I tell people I have the best job in the world: I get paid to read, write, think, and talk about things I find absolutely fascinating. Here are a few things I’ve read recently (or that I’m reading currently):

1. Nate Silver, The Signal and the Noise. I’m enjoying books in the loose “applied statistics for everyday life” genre. This is an educated layman’s guide to the dark art of forecasting without getting into the Deep Magicks. Review forthcoming.

2. Christopher J. Coyne, Doing Bad By Doing Good: Why Humanitarian Action Fails. Most scholars would love to write just one important book in an entire career. Coyne has written two, and he isn’t even 40 yet (the other is After War: The Political Economy of Exporting Democracy). Just as After War showed that we can’t create liberal democracy at the point of a gun, Doing Bad by Doing Good shows that we can’t sow the dry ground of global poverty with aid dollars, water it with our tears, and expect development. Review forthcoming.

3. Rolf Dobelli, The Art of Thinking Clearly. Dobelli counseled us to Avoid News. In this book, he offers 99 short chapters on different cognitive biases. I’m about 75 pages in, and it’s great so far. I can’t decide yet if it’s a complement to or a substitute for denser and more scholarly books like Thinking, Fast and Slow.
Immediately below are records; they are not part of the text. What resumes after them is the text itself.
(* ===== verification/Like.v ===== *)
(** * Like: the LIKE matcher of common/ob_string_search.cpp

    [is_matched] with its three short cuts ([check_if_do_opt]): patterns without
    wildcards ([str_cmp]), patterns of the form %text% ([my_strstr]) and patterns
    of % only; the general loop for the others.  A pointer into the pattern is the
    rest of the pattern from there on, a pointer into the text is a position, since
    the matcher also reads before the start of the text: those bytes are the
    parameter [outside]. *)

From S2P Require Import Prelude StringSearch.
Local Open Scope Z_scope.

Definition ESCAPE : Z := 92.
Definition PERCENT : Z := 37.
Definition UNDERSCORE : Z := 95.

Section Like.
Context (outside : Z -> Z).

(** ** The short cuts *)

Inductive MatchState := INIT | START_WITH_PERCENT | ESCAPING | NORMAL | END_WITH_PERCENT.

(** The local variables of [check_if_do_opt]. *)
Record OptState := mkOpt {
  state : MatchState;
  is_simple_pattern : bool;
  start_with_percent : bool;
  include_percent : bool;
  start : Z;
  end_ : Z;
  escape_count : Z;
}.

(** One turn of the loop; [None] is the early return. *)
Definition opt_step (o : OptState) (i c : Z) : option OptState :=
  let '(mkOpt st simple swp incl s e esc) := o in
  match st with
  | INIT =>
      if c =? UNDERSCORE then None
      else if c =? PERCENT then Some (mkOpt START_WITH_PERCENT false true incl s e esc)
      else if c =? ESCAPE then Some (mkOpt ESCAPING simple swp incl s e esc)
      else Some (mkOpt NORMAL simple swp incl s e esc)
  | START_WITH_PERCENT =>
      if c =? PERCENT then Some o
      else if c =? ESCAPE then Some (mkOpt ESCAPING simple swp incl i e (esc + 1))
      else Some (mkOpt NORMAL simple swp incl i e esc)
  | ESCAPING => Some (mkOpt NORMAL simple swp incl s e esc)
  | NORMAL =>
      if c =? UNDERSCORE then Some (mkOpt NORMAL false swp incl s e esc)
      else if c =? PERCENT then Some (mkOpt END_WITH_PERCENT false swp incl s (i - 1) esc)
      else if c =? ESCAPE then Some (mkOpt ESCAPING simple swp incl s e (esc + 1))
      else Some o
  | END_WITH_PERCENT =>
      if c =? PERCENT then Some o
      else if c =? ESCAPE then Some (mkOpt ESCAPING simple swp true s e esc)
      else Some (mkOpt NORMAL simple swp true s e esc)
  end.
4. James Buchanan and Richard Wagner, Democracy in Deficit: The Political Legacy of Lord Keynes (link to PDF). I refer to the Liberty Fund book rep at conferences as my “dealer;” fortunately, they have also taken many titles and put them online. Like this one, for example, which I assigned in my intermediate macro class. This is an under-appreciated volume in the current climate. If I could summarize in a sentence, it would be this: the effectiveness of fiscal policy will be limited by the constraints imposed by the rent-seeking society.